We previously showed that newly formed vessels in ischemic rat brain have high blood-brain barrier (BBB) permeability at 3\xa0weeks after stroke due to a lack of major endothelial tight junction proteins (TJPs), which may exacerbate edema in stroke patients. Atorvastatin was suggested a dose-dependent pro-angiogenic effect and ameliorating BBB permeability beyond its cholesterol-lowering effects. This study examined our hypothesis that, during vascular remodeling after stroke, treatment with atorvastatin could facilitate BBB maturation in remodeling vasculature in ischemic brain. Adult spontaneously hypertensive rats underwent middle cerebral artery occlusion with reperfusion (MCAO/RP). Atorvastatin, at dose of 3\xa0mg/kg, was delivered daily starting at 14\xa0days after MCAO/RP onset for 7\xa0days. The rats were studied at multiple time points up to 8\xa0weeks with multimodal-MRI, behavior tests, immunohistochemistry, and biochemistry.
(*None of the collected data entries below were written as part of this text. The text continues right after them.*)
(** * The entity HTTP client of [src/api.js]

    [api.js] exports thirteen asynchronous functions.  Each one builds a
    URL with a template literal, awaits one [fetch], tests [response.ok],
    throws [new Error(...)] when it is false and otherwise returns
    [response.json()].

    The development has three layers:
    - the JavaScript values the functions receive and return, with the
      built-ins the source calls on them ([ToString] of a template
      literal, [JSON.stringify], and the [JSON.parse] behind
      [response.json()]);
    - the Fetch API as the source uses it: a request, a response with
      [ok] and [json()], and an [Async] monad that records every network
      interaction in a log and keeps it when a call rejects;
    - the thirteen functions, transcribed line by line, and the
      properties of them.

    The built-ins are modelled on a fragment of JavaScript: numbers are
    the safe integers, response bodies are ASCII JSON texts with integer
    numbers.  Where a built-in is asked something outside the fragment
    the model answers [Undetermined] and says nothing about the code.

    Definitions come first; the facts start at "Facts about JSON". *)

From Stdlib Require Import String Ascii List ZArith Bool Lia Eqdep_dec.
From Stdlib Require Import DecimalString DecimalPos DecimalFacts.
Import ListNotations.

Local Open Scope string_scope.
Local Open Scope Z_scope.

(** ** Errors and completions *)

(** A JavaScript error object: the name of its class and its message. *)
Record JSError : Type := mkError { name : string; message : string }.

(** [new Error(message)]. *)
Definition Error (message : string) : JSError := mkError "Error" message.

(** The error [JSON.parse] throws; engines word its message differently. *)
Definition SyntaxError (message : string) : JSError := mkError "SyntaxError" message.
(** * ng2-rike: a shallow embedding of the bundle [ng2-rike.devel.js]

    The development follows the modules of the bundle:
    - [Options]  : [ng2-rike/options]  ([relativeUrl] and its regular expression);
    - [JS]       : the JavaScript values the library passes around;
    - [Error]    : [ng2-rike/error]    ([toErrorResponse] and its helpers);
    - [Event]    : [ng2-rike/event]    (the four event classes and their getters);
    - [Protocol] : [ng2-rike/protocol] (the decoration chain, as objects in a store);
    - [Target]   : [ng2-rike/rike]     ([RikeTargetImpl] and the verb template of
                                        [RikeOperationImpl]);
    - [Rike]     : [ng2-rike/rike]     (the service: request methods, request
                                        options, targets);
    - [Status]   : [ng2-rike/status]   ([RikeStatus] and the text of its component).

    Definitions come first, module by module; the theorems follow. *)

From Stdlib Require Import List String Ascii ZArith Bool Lia Arith DecimalString.
Import ListNotations.
Open Scope string_scope.

(* ================================================================== *)
(** ** Completions: a call either returns a value or throws one *)
(* ================================================================== *)

Inductive Completion (E A : Type) : Type :=
| Normal (a : A)
| Throw (e : E).
Arguments Normal {E A} a.
Arguments Throw {E A} e.

Definition bindC {E A B} (c : Completion E A) (k : A -> Completion E B)
  : Completion E B :=
  match c with
  | Normal a => k a
  | Throw e => Throw e
  end.
(** [s.split(sep)] for a one-character separator: consecutive separators
    give empty fields, and the empty string gives one empty field. *)
Fixpoint split_from (sep : ascii) (field s : string) : list string :=
  match s with
  | EmptyString => [field]
  | String c s' =>
      if Ascii.eqb c sep
      then field :: split_from sep EmptyString s'
      else split_from sep (field ++ String c EmptyString) s'
  end.

Definition split (s : string) (sep : ascii) : list string :=
  split_from sep EmptyString s.

(** [sep.join(parts)]. *)
Definition join (sep : string) (parts : list string) : string :=
  String.concat sep parts.

(** [str(n)] for a non-negative integer. *)
Definition str_of_nat (n : nat) : string :=
  NilEmpty.string_of_uint (Nat.to_uint n).

Fixpoint zeros (k : nat) : string :=
  match k with
  | O => EmptyString
  | S k' => String "0" (zeros k')
  end.

(** ['%0<width>d' % n] for a non-negative [n]: the decimal digits of [n],
    filled with zeros on the left up to [width] characters, never cut. *)
Definition format_0d (width n : nat) : string :=
  let digits := str_of_nat n in
  zeros (width - String.length digits) ++ digits.

(** *** string.Template *)

Definition is_letter (c : ascii) : bool :=
  let n := nat_of_ascii c in
  ((65 <=? n)%nat && (n <=? 90)%nat) || ((97 <=? n)%nat && (n <=? 122)%nat).

Definition is_digit (c : ascii) : bool :=
  let n := nat_of_ascii c in (48 <=? n)%nat && (n <=? 57)%nat.

(** First and later characters of an identifier, [[_a-z][_a-z0-9]*] matched
    without regard to case. *)
Definition is_id_start (c : ascii) : bool := Ascii.eqb c "_" || is_letter c.
Definition is_id_char (c : ascii) : bool := is_id_start c || is_digit c.

Definition mapping := list (string * string).

Fixpoint lookup (m : mapping) (key : string) : option string :=
  match m with
  | [] => None
  | (k, v) :: m' => if String.eqb k key then Some v else lookup m' key
  end.

(** Where the scanner of the template pattern stands: in plain text, just
    after a [$], inside [$identifier], just after [${], or inside
    [${identifier]. *)
Inductive scan_state : Type :=
| Text
| Dollar
| Named (id : string)
| Brace
| Braced (id : string).

(** [safe_substitute] keeps a placeholder whose name is not in the mapping. *)
Definition subst_named (m : mapping) (id : string) : string :=
  match lookup m id with
  | Some v => v
  | None => "$" ++ id
  end.

Definition subst_braced (m : mapping) (id : string) : string :=
  match lookup m id with
  | Some v => v
  | None => "${" ++ id ++ "}"
  end.
(** * The dual-learning criterion of pytorch_translate

    A shallow embedding of
    [pytorch_translate/dual_learning/dual_learning_criterion.py]
    (class [UnsupervisedCriterion]) and the properties its specification
    states about it.

    Numbers.  The statistics of the logging records and the rewards are
    embedded as exact rationals ([Q]): [/] is exact division and raises
    on a zero divisor, [==] is numeric equality ([Qeq]); their rounding
    in binary floating point is not modelled.  The maximum output length
    is an integer cut out of a float, so it is computed as the code
    computes it, in binary64 ([PrimFloat]), each operation rounded to
    nearest, and [int(x)] truncates the float's value toward zero.

    Dictionaries are finite maps with string keys ([gmap string _]).

    Exceptions are values of [exn]; a computation that may raise returns
    a [result]. *)

From Stdlib Require Import ZArith QArith Qround Lia Lqa List Floats.
From stdpp Require Import base option list gmap strings fin_maps.

Local Open Scope Q_scope.

(** ** Exceptions and results *)

Inductive exn : Set :=
| IndexError
| KeyError
| TypeError
| AttributeError
| ZeroDivisionError
| OverflowError
| ValueError
| AssertionError.

Inductive result (A : Type) : Type :=
| Ok (a : A)
| Raise (e : exn).
Arguments Ok {A} a.
Arguments Raise {A} e.

#[global] Instance result_ret : MRet result := fun A a => Ok a.

#[global] Instance result_bind : MBind result := fun A B k m =>
  match m with
  | Ok a => k a
  | Raise e => Raise e
  end.

(** ** Python values held by a logging record *)

(** A logging record maps statistic names to numbers; the record that
    [forward] returns nests two such records under ["primal"] and
    ["dual"].  Both shapes are values of [pyval]. *)
#[warnings="-register-all"]
Inductive pyval : Type :=
| PNum (q : Q)
| PDict (d : gmap string pyval).

(** [math.log(2)]: the binary64 number 0x1.62e42fefa39efp-1. *)
Definition math_log2 : Q := 6243314768165359 # 9007199254740992.

(** [a / b] on Python values: a [TypeError] unless both are numbers, a
    [ZeroDivisionError] on a zero divisor. *)
Definition py_truediv (a b : pyval) : result pyval :=
  match a, b with
  | PNum x, PNum y =>
      if Qeq_bool y 0 then Raise ZeroDivisionError else Ok (PNum (x / y))
  | _, _ => Raise TypeError
  end.

(** [a + b] as used by [sum]: both operands are numbers or it is a
    [TypeError]. *)
Definition py_add (a b : pyval) : result pyval :=
  match a, b with
  | PNum x, PNum y => Ok (PNum (x + y))
  | _, _ => Raise TypeError
  end.

(** [a == b].  Numbers compare by value, a number never equals a
    dictionary, and two dictionaries are equal when they have the same
    keys with equal values. *)
Fixpoint py_eq (a b : pyval) : bool :=
  match a, b with
  | PNum x, PNum y => Qeq_bool x y
  | PDict d1, PDict d2 =>
      bool_decide (dom d1 = dom d2)
      && map_fold
           (fun k v acc =>
              acc && match d2 !! k with
                     | Some w => py_eq v w
                     | None => false
                     end)
           true d1
  | _, _ => false
  end.

Definition py_ne (a b : pyval) : bool := negb (py_eq a b).

(** ** [aggregate_logging_outputs] *)

(** [xs[0]] on a Python list. *)
Definition first_item {A} (xs : list A) : result A :=
  match xs with
  | x :: _ => Ok x
  | [] => Raise IndexError
  end.

(** One term of the generator inside [sum]:
    [log[key] if key in log else 0]. *)
Definition nested_term (key : string) (log : pyval) : result pyval :=
  match log with
  | PDict d => Ok (default (PNum 0) (d !! key))
  | PNum _ => Raise TypeError
  end.

(** The inner function [get_logging_output(key)].  It reads
    [logging_outputs[0]] only.  [sum] starts from [0] and adds the terms
    one by one; [map_fold] visits the items in the map's own order,
    Python in insertion order, which gives the same exception and, the
    numbers being exact, an equal sum. *)
Definition get_logging_output
    (logging_outputs : list pyval) (key : string) : result pyval :=
  lo ← first_item logging_outputs;
  match lo with
  | PNum _ => Raise AttributeError
  | PDict d =>
      match d !! key with
      | Some v => Ok v
      | None =>
          map_fold
            (fun _ log acc =>
               s ← acc; t ← nested_term key log; py_add s t)
            (Ok (PNum 0)) d
      end
  end.

Definition aggregate_logging_outputs
    (logging_outputs : list pyval) : result (gmap string pyval) :=
  loss_sum ← get_logging_output logging_outputs "loss";
  ntokens ← get_logging_output logging_outputs "ntokens";
  nsentences ← get_logging_output logging_outputs "nsentences";
  sample_size ← get_logging_output logging_outputs "sample_size";
  q ← py_truediv loss_sum sample_size;
  loss ← py_truediv q (PNum math_log2);
  let agg_output : gmap string pyval :=
    <["sample_size" := sample_size]>
      (<["nsentences" := nsentences]>
         (<["ntokens" := ntokens]> {["loss" := loss]})) in
  if py_ne sample_size ntokens then
    q' ← py_truediv loss_sum ntokens;
    nll_loss ← py_truediv q' (PNum math_log2);
    Ok (<["nll_loss" := nll_loss]> agg_output)
  else Ok agg_output.

(** ** Tensors, dictionaries, samples *)

(** An integer tensor: its shape and its entries in row-major order. *)
Record tensor : Type := Tensor { shape : list nat; data : list Z }.

(** [t.size(1)]. *)
Definition size1 (t : tensor) : result nat :=
  match shape t !! 1%nat with
  | Some c => Ok c
  | None => Raise IndexError
  end.
(** * Smart-grid serious game: the simulation core

    A shallow embedding of [src/game/grid_model.py],
    [src/game/stochastic_engine.py] and [src/game/smart_grid_env.py],
    and of the sliders and the game loop of [src/game/human_ui.py] and
    [src/play.py].

    Numbers.  Python floats are modelled as exact rationals ([Q]): every
    arithmetic operation of the source is the corresponding operation of
    [Q], without rounding, infinities or NaN.  Equalities between computed
    quantities are therefore stated with [==] ([Qeq]).  The properties
    stated on this model are chosen not to depend on the rounding: they
    relate values through the expressions the code evaluates, or are
    order facts that rounding to the nearest float keeps.  What the
    rationals cannot show is modelled apart: the sign bit of a zero
    scale, which numpy's generator tests ([signbit], [std_signbits]),
    and the rounding inside [PowerPlant.step_power], for which module
    [B64] embeds that method on binary64 floats; the ramp limit and the
    clamping of the target are settled there.  Python integers (the
    turn counter, hours, horizons, seeds) are [Z].  An action is a
    sequence of numbers, read with [action[i]].

    Objects.  Python objects are records; a method that mutates [self]
    returns the updated record.  The environment's methods run in a small
    state-and-exception monad over the environment record, so that the
    attributes already mutated when an exception is raised are kept.  An
    attribute that [reset] creates is absent from an object that was only
    constructed, and reading it raises [AttributeError].

    The random source.  [numpy.random.Generator] is external: it is a
    section variable (a state type, the seeding function on an integer
    seed and one standard normal draw).  The three profiles of an engine
    hold a reference to the same generator object, so the model keeps a
    single generator in the engine and threads it through the profiles'
    calls.  A seed of [None] (entropy from the system) is outside the
    model.  The numpy functions the source calls ([linspace], [clip],
    indexing by a list, [Generator.normal]) follow numpy's
    documentation.

    The control room.  Of [src/game/human_ui.py] and [src/play.py] the
    model keeps what decides the actions: the sliders, the validation
    flag, the events pending at each call of [pygame.event.get] and the
    loop of [play_human].  The window, the drawing, the figure and the
    log file are left out; leaving through [exit()] is an outcome of its
    own. *)

From Stdlib Require Import String QArith Qabs Qminmax ZArith List Bool Lia Lqa.
From Stdlib Require Import Floats.
Import ListNotations.
Open Scope Q_scope.
Lemma frame_trans maxLength (l : list nat) m newV m1 newV1 m2 newV2 :
  frame maxLength l m newV m1 newV1 → frame maxLength l m1 newV1 m2 newV2 →
  frame maxLength l m newV m2 newV2.
Proof.
  intros (A1 & A2 & A3 & A4 & A5 & A6) (B1 & B2 & B3 & B4 & B5 & B6).
  assert (Hlive : ∀ i, isFreeVertex m1 i = true → isFreeVertex m i = true).
  { intros i. rewrite !isFreeVertex_true. intros H1.
    destruct (vertexEntry m i) as [e|] eqn:E; [|done].
    apply A3 in E. congruence. }
  assert (Hlive2 : ∀ i, isFreeVertex m1 i = false → isFreeVertex m2 i = false).
  { intros i. rewrite !isFreeVertex_false. intros [e E]. exists e. by apply B3. }
  split; [congruence|]. split; [congruence|]. split; [by auto|].
  split; [by etrans|]. split.
  - intros k i H2 H0. destruct (newV1 !! k) as [i1|] eqn:E1.
    + assert (i1 = i) as ->.
      { by eapply midpoint_weaken. }
      destruct (A5 k i E1 H0) as (F0 & F1 & f & t & a & b & Hf & Ht & Hab & Hk & Ho).
      split; [done|]. split; [by apply Hlive2|].
      exists f, t, a, b. repeat split; try done. by eapply overlong_mono.
    + destruct (B5 k i H2 E1) as (F0 & F1 & f & t & a & b & Hf & Ht & Hab & Hk & Ho).
      split; [by apply Hlive|]. split; [done|].
      exists f, t, a, b. repeat split; try done.
      unfold vertexIndices in *. by rewrite <- A1.
  - intros k k' i H2 H2' H0 H0'.
    destruct (newV1 !! k) as [i1|] eqn:E1; destruct (newV1 !! k') as [i1'|] eqn:E1'.
    + assert (i1 = i) as ->.
      { by eapply midpoint_weaken. }
      assert (i1' = i) as ->.
      { by eapply midpoint_weaken. }
      by eapply A6.
    + assert (i1 = i) as ->.
      { by eapply midpoint_weaken. }
      destruct (A5 k i E1 H0) as (_ & F1 & _).
      destruct (B5 k' i H2' E1') as (F0 & _). congruence.
    + assert (i1' = i) as ->.
      { by eapply midpoint_weaken. }
      destruct (A5 k' i E1' H0') as (_ & F1 & _).
      destruct (B5 k i H2 E1) as (F0 & _). congruence.
    + by eapply B6.
Qed.

Lemma frame_weaken maxLength (l l' : list nat) m newV m1 newV1 :
  (∀ f, f ∈ l → f ∈ l') →
  frame maxLength l m newV m1 newV1 → frame maxLength l' m newV m1 newV1.
Proof.
  intros Hsub (A1 & A2 & A3 & A4 & A5 & A6).
  split; [done|]. split; [done|]. split; [done|]. split; [done|]. split; [|done].
  intros k i H H0. destruct (A5 k i H H0) as (F0 & F1 & f & t & a & b & Hf & ?).
  split; [done|]. split; [done|]. exists f, t, a, b. split; [auto|done].
Qed.

(** One guarded call on the edge (a, b) of the face [f]. *)
Lemma splitUnlessPresent_frame maxLength f t a b m newV w m1 newV1 w1 :
  freeSlots m → vertexIndices m f = Some t → (a, b) ∈ edgesOf t →
  splitUnlessPresent' maxLength a b (m, newV, w) = Some (m1, newV1, w1) →
  freeSlots m1
  ∧ frame maxLength [f] m newV m1 newV1
  ∧ (overlong exceeds maxLength m a b = true → is_Some (newV1 !! edgeKey a b)).
Proof.
  intros Hfs Ht Hab. unfold splitUnlessPresent.
  destruct (decide (a = b)) as [->|Hne].
  { unfold hasVertex, findVertex. by rewrite makeUiKey_None. }
  rewrite hasVertex_Some by done. cbn [mbind option_bind].
  case_bool_decide as Hin; cbn [negb].
  { intros [= <- <- <-]. split; [done|]. split; [apply frame_refl|]. done. }
  unfold split, overlong.
  destruct (vertexEntry m a) as [va|] eqn:Ea; cbn [mbind option_bind]; [|done].
  destruct (vertexEntry m b) as [vb|] eqn:Eb; cbn [mbind option_bind]; [|done].
  destruct (exceeds maxLength (position va) (position vb)) eqn:Ex.
  - destruct (addVertex _ _ m) as [m2 i3] eqn:Eadd.
    unfold insertInEdge. rewrite hasVertex_Some by done. cbn [mbind option_bind].
    rewrite bool_decide_eq_false_2 by done. cbn [negb assert mbind option_bind].
    rewrite makeUiKey_Some by done. cbn [mbind option_bind].
    intros [= <- <- <-].
    destruct (addVertex_frame _ _ _ _ _ Hfs Eadd) as (V1 & V2 & V3 & V4 & V5 & V6).
    assert (Hnone : newV !! edgeKey a b = None).
    { destruct (newV !! edgeKey a b) eqn:E; [|done]. exfalso. apply Hin. eauto. }
    assert (Hkeep : ∀ v e, vertexEntry m v = Some e → vertexEntry m2 v = Some e).
    { intros v e E. rewrite V5; [done|]. intros ->.
      apply isFreeVertex_true in V3. congruence. }
    split; [done|]. split.
    + split; [done|]. split; [done|]. split; [done|].
      split; [by apply insert_subseteq|]. split.
      * intros k i Hk Hk0.
        pose proof (eq_trans (eq_sym (midpoint_insert newV (edgeKey a b) k i3)) Hk) as L.
        destruct (decide (k = edgeKey a b)) as [->|Hkne].
        -- injection L as <-.
           split; [done|]. split; [apply isFreeVertex_false; by rewrite V4|].
           exists f, t, a, b. split; [by left|]. repeat split; try done.
           unfold overlong. by rewrite (Hkeep _ _ Ea), (Hkeep _ _ Eb).
        -- pose proof (eq_trans (eq_sym L) Hk0) as X. discriminate X.
      * intros k k' i Hk Hk' Hk0 Hk0'.
        pose proof (eq_trans (eq_sym (midpoint_insert newV (edgeKey a b) k i3)) Hk) as L.
        pose proof (eq_trans (eq_sym (midpoint_insert newV (edgeKey a b) k' i3)) Hk') as L'.
        destruct (decide (k = edgeKey a b)) as [->|Hkne];
          destruct (decide (k' = edgeKey a b)) as [->|Hkne']; try done.
        -- pose proof (eq_trans (eq_sym L') Hk0') as X. discriminate X.
        -- pose proof (eq_trans (eq_sym L) Hk0) as X. discriminate X.
        -- pose proof (eq_trans (eq_sym L) Hk0) as X. discriminate X.
    + intros _. exists i3. apply lookup_insert_eq.
  - intros [= <- <- <-]. split; [done|]. split; [apply frame_refl|]. done.
Qed.
Lemma trimStart_suffix (s : jsstring) : exists sp, s = sp ++ trimStart s.
Proof.
  induction s as [|c s [sp IH]]; [now exists []|].
  cbn [trimStart]. destruct (is_space c).
  - exists (c :: sp). cbn [app]. now rewrite <- IH.
  - now exists [].
Qed.

Lemma trimStart_head (s : jsstring) (c : N) (r : jsstring) :
  trimStart s = c :: r -> is_space c = false.
Proof.
  induction s as [|x s IH]; cbn [trimStart]; [discriminate|].
  destruct (is_space x) eqn:E; [exact IH|].
  intros H. injection H as <- _. exact E.
Qed.

Lemma trimStart_idem (s : jsstring) : trimStart (trimStart s) = trimStart s.
Proof.
  destruct (trimStart s) as [|c r] eqn:E; [reflexivity|].
  cbn [trimStart]. now rewrite (trimStart_head s c r E).
Qed.

Lemma trimEnd_prefix (s : jsstring) : exists sp, s = trimEnd s ++ sp.
Proof.
  destruct (trimStart_suffix (rev s)) as [sp E].
  exists (rev sp). unfold trimEnd.
  rewrite <- rev_app_distr, <- E. symmetry. apply rev_involutive.
Qed.

Lemma trim_trim (s : jsstring) : trim (trim s) = trim s.
Proof.
  unfold trim.
  assert (E : trimStart (trimEnd (trimStart s)) = trimEnd (trimStart s)).
  { destruct (trimEnd_prefix (trimStart s)) as [sp Hsp].
    destruct (trimEnd (trimStart s)) as [|c r]; [reflexivity|].
    cbn [trimStart]. now rewrite (trimStart_head s c (r ++ sp) Hsp). }
  rewrite E. unfold trimEnd. now rewrite rev_involutive, trimStart_idem.
Qed.

(** X6: A table never reaches the page as a table.  [cleanTableText] leaves no
    line break, so the text is a single paragraph; when it holds a [|] or a
    [+], as every table row does, [splitIntoLines] keeps that paragraph
    whole: the whole text is one line, of which [escapePdfString] keeps
    the first 90 characters. *)
Theorem table_text_single_line (text : jsstring) :
  includes (js "|") (Excel.cleanTableText text)
  || includes (js "+") (Excel.cleanTableText text) = true ->
  Excel.splitIntoLines (Excel.cleanTableText text) = [Excel.cleanTableText text]
  /\ length (Excel.escapePdfString (Excel.cleanTableText text)) <= 90.
Proof.
  intros H. split.
  - unfold Excel.splitIntoLines.
    rewrite split_absent
      by apply printable_no_newline, printable_cleanTableText.
    cbn [fold_left]. unfold Excel.wrapParagraph.
    assert (Et : trim (Excel.cleanTableText text) = Excel.cleanTableText text).
    { unfold Excel.cleanTableText. apply trim_trim. }
    rewrite Et, H.
    destruct (Excel.cleanTableText text) as [|c r]; [discriminate H|reflexivity].
  - unfold Excel.escapePdfString.
    destruct (Excel.cleanTableText text) as [|c r]; [cbn [length]; lia|].
    unfold substring0. rewrite length_firstn. lia.
Qed.
Lemma argmax_from_unique (l : list Z) :
  forall i best bv p vp,
  (forall k v, nth_error l k = Some v -> i + k <> p -> (v < vp)%Z) ->
  ((p < i /\ best = p /\ bv = vp) \/
   (i <= p /\ nth_error l (p - i) = Some vp /\ (bv < vp)%Z)) ->
  argmax_from Z Z.gtb l i best bv = p.
Proof.
  induction l as [|v l IH]; intros i best bv p vp Hothers Hstate; simpl.
  - destruct Hstate as [[_ [-> _]]|[_ [Hn _]]]; [reflexivity|].
    destruct (p - i); discriminate.
  - assert (Hrest : forall k v', nth_error l k = Some v' -> S i + k <> p -> (v' < vp)%Z)
      by (intros k v' Hk Hne; apply (Hothers (S k) v'); [exact Hk | lia]).
    destruct Hstate as [[Hlt [-> ->]]|[Hle [Hn Hbv]]].
    + assert (Hv : (v < vp)%Z) by (apply (Hothers 0 v); [reflexivity | lia]).
      destruct (Z.gtb_spec v vp) as [Hg|Hg]; [lia|].
      apply IH with vp; [exact Hrest | left; repeat split; lia].
    + destruct (Nat.eq_dec p i) as [->|Hne].
      * rewrite Nat.sub_diag in Hn; simpl in Hn; injection Hn as ->.
        destruct (Z.gtb_spec vp bv) as [Hg|Hg]; [|lia].
        apply IH with vp; [exact Hrest | left; repeat split; lia].
      * assert (Hv : (v < vp)%Z) by (apply (Hothers 0 v); [reflexivity | lia]).
        replace (p - i) with (S (p - S i)) in Hn by lia; simpl in Hn.
        destruct (Z.gtb_spec v bv);
          (apply IH with vp; [exact Hrest | right; repeat split; lia || assumption]).
Qed.

Lemma argmax_unique (a : array2 Z) (p : nat) (vp : Z) :
  nth_error (concat a) p = Some vp ->
  (forall k v, nth_error (concat a) k = Some v -> k <> p -> (v < vp)%Z) ->
  argmax Z Z.gtb a = Ok p.
Proof.
  unfold argmax; destruct (concat a) as [|v0 l]; intros Hp Hothers;
    [destruct p; discriminate|].
  f_equal.
  apply argmax_from_unique with vp.
  - intros k v Hk Hne; apply (Hothers (S k) v); [exact Hk | lia].
  - destruct p as [|p].
    + simpl in Hp; injection Hp as ->; left; repeat split; lia.
    + right; simpl in Hp; repeat split; [lia | | ].
      * rewrite Nat.sub_1_r; exact Hp.
      * apply (Hothers 0 v0); [reflexivity | lia].
Qed.

(** C2 (counterexample): two noise-free canvases on which the estimator
    misses the embedded offset. (i) An all-zero 1 x 1 template placed one
    column right of the centre of a 1 x 3 canvas (offset x = +1): the
    correlation is flat, [argmax] returns index 0 and the result is
    (x, y) = (-1, 0). (ii) The template [[1]] placed at the centre
    [(W - w) // 2 = 0] of a 1 x 2 canvas (offset 0): the result is
    (-1, 0), since the centre of the correlation is [shape // 2]. *)
Lemma compute_translation_vector_misses_offset :
  compute_translation_vector_Z (embed_template 1 3 0 2 [[0]]%Z) [[0]]%Z = Ok (-1, 0)%Z /\
  compute_translation_vector_Z (embed_template 1 3 0 2 [[0]]%Z) [[0]]%Z <> Ok (1, 0)%Z /\
  compute_translation_vector_Z (embed_template 1 2 0 0 [[1]]%Z) [[1]]%Z = Ok (-1, 0)%Z /\
  compute_translation_vector_Z (embed_template 1 2 0 0 [[1]]%Z) [[1]]%Z <> Ok (0, 0)%Z.
Proof. vm_compute; repeat split; discriminate. Qed.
The delayed treatment of atorvastatin significantly reduced infarct size and BBB permeability, restored cerebral blood flow, and improved the neurological outcome at 8\xa0weeks after MCAO/RP. Postmortem studies showed that atorvastatin promoted angiogenesis and stabilized the newly formed vessels in peri-infarct areas. Importantly, atorvastatin facilitated maturation of BBB properties in the new vessels by promoting endothelial tight junction (TJ) formation. Further in vivo and in vitro studies demonstrated that proliferating peri-vascular pericytes expressing neural-glial antigen 2 (NG2) mediated the role of atorvastatin on BBB maturation through regulating endothelial TJ strand formations. Our results suggested a therapeutic potential of atorvastatin in facilitating a full BBB integrity and functional stroke recovery, and an essential role for pericyte-mediated endothelial TJ formation in remodeling vasculature.